:: What to do ::
Copy the records below in full, changing no character.

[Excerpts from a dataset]
Lemma attempt_quiet (opts : Flags) (function : string -> Py FS value) target st :
  truthy (verbose opts) = false ->
  attempt opts function target st
  = match function target (set_streams (StringIO EmptyString) (StringIO EmptyString) st) with
    | (r, st') => (r, set_streams (sys_stdout st) (sys_stderr st) st')
    end.
Proof. intros Hv. unfold attempt. by rewrite Hv. Qed.

(** Whatever [function] does when it is called as [st0] prescribes, the
    attempt does, with the streams put back. *)
Lemma attempt_cases (opts : Flags) (function : string -> Py FS value) target st :
  exists st0,
    fs st0 = fs st /\ journal st0 = journal st
    /\ match function target st0 with
       | (r, st') =>
           exists st'',
             attempt opts function target st = (r, st'')
             /\ fs st'' = fs st' /\ journal st'' = journal st'
       end.
Proof.
  destruct (truthy (verbose opts)) eqn:Hv.
  - exists (printed nl st). rewrite fs_printed, journal_printed.
    split; [done |]. split; [done |].
    rewrite attempt_verbose by done.
    destruct (function target (printed nl st)) as [r st']. by exists st'.
  - exists (set_streams (StringIO EmptyString) (StringIO EmptyString) st).
    split; [done |]. split; [done |].
    rewrite attempt_quiet by done.
    destruct (function target _) as [r st']. by eexists.
Qed.


(** *** Shelling out *)

Lemma terminal_unfold (args : list string) st :
  terminal args st
  = match spawn args (fs st) with
    | (status, text, fs') =>
        let st' :=
          record (Spawned args)
                 (to_console text (set_fs fs' (printed (Str.join " " args +:+ nl) st))) in
        if status =? 0 then (Raise (AttributeError "int" "decode"), st')
        else (Raise (CalledProcessError status args VNone), st')
    end.
Proof.
  unfold terminal. unfold bind at 1. rewrite print_eq.
  unfold bind at 1. unfold check_call. rewrite fs_printed.
  destruct (spawn args (fs st)) as [[status text] fs'].
  by destruct (status =? 0).
Qed.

:: Written response ::
Lemma attempt_quiet (opts : Flags) (function : string -> Py FS value) target st :
  truthy (verbose opts) = false ->
  attempt opts function target st
  = match function target (set_streams (StringIO EmptyString) (StringIO EmptyString) st) with
    | (r, st') => (r, set_streams (sys_stdout st) (sys_stderr st) st')
    end.
Proof. intros Hv. unfold attempt. by rewrite Hv. Qed.

(** Whatever [function] does when it is called as [st0] prescribes, the
    attempt does, with the streams put back. *)
Lemma attempt_cases (opts : Flags) (function : string -> Py FS value) target st :
  exists st0,
    fs st0 = fs st /\ journal st0 = journal st
    /\ match function target st0 with
       | (r, st') =>
           exists st'',
             attempt opts function target st = (r, st'')
             /\ fs st'' = fs st' /\ journal st'' = journal st'
       end.
Proof.
  destruct (truthy (verbose opts)) eqn:Hv.
  - exists (printed nl st). rewrite fs_printed, journal_printed.
    split; [done |]. split; [done |].
    rewrite attempt_verbose by done.
    destruct (function target (printed nl st)) as [r st']. by exists st'.
  - exists (set_streams (StringIO EmptyString) (StringIO EmptyString) st).
    split; [done |]. split; [done |].
    rewrite attempt_quiet by done.
    destruct (function target _) as [r st']. by eexists.
Qed.


(** *** Shelling out *)

Lemma terminal_unfold (args : list string) st :
  terminal args st
  = match spawn args (fs st) with
    | (status, text, fs') =>
        let st' :=
          record (Spawned args)
                 (to_console text (set_fs fs' (printed (Str.join " " args +:+ nl) st))) in
        if status =? 0 then (Raise (AttributeError "int" "decode"), st')
        else (Raise (CalledProcessError status args VNone), st')
    end.
Proof.
  unfold terminal. unfold bind at 1. rewrite print_eq.
  unfold bind at 1. unfold check_call. rewrite fs_printed.
  destruct (spawn args (fs st)) as [[status text] fs'].
  by destruct (status =? 0).
Qed.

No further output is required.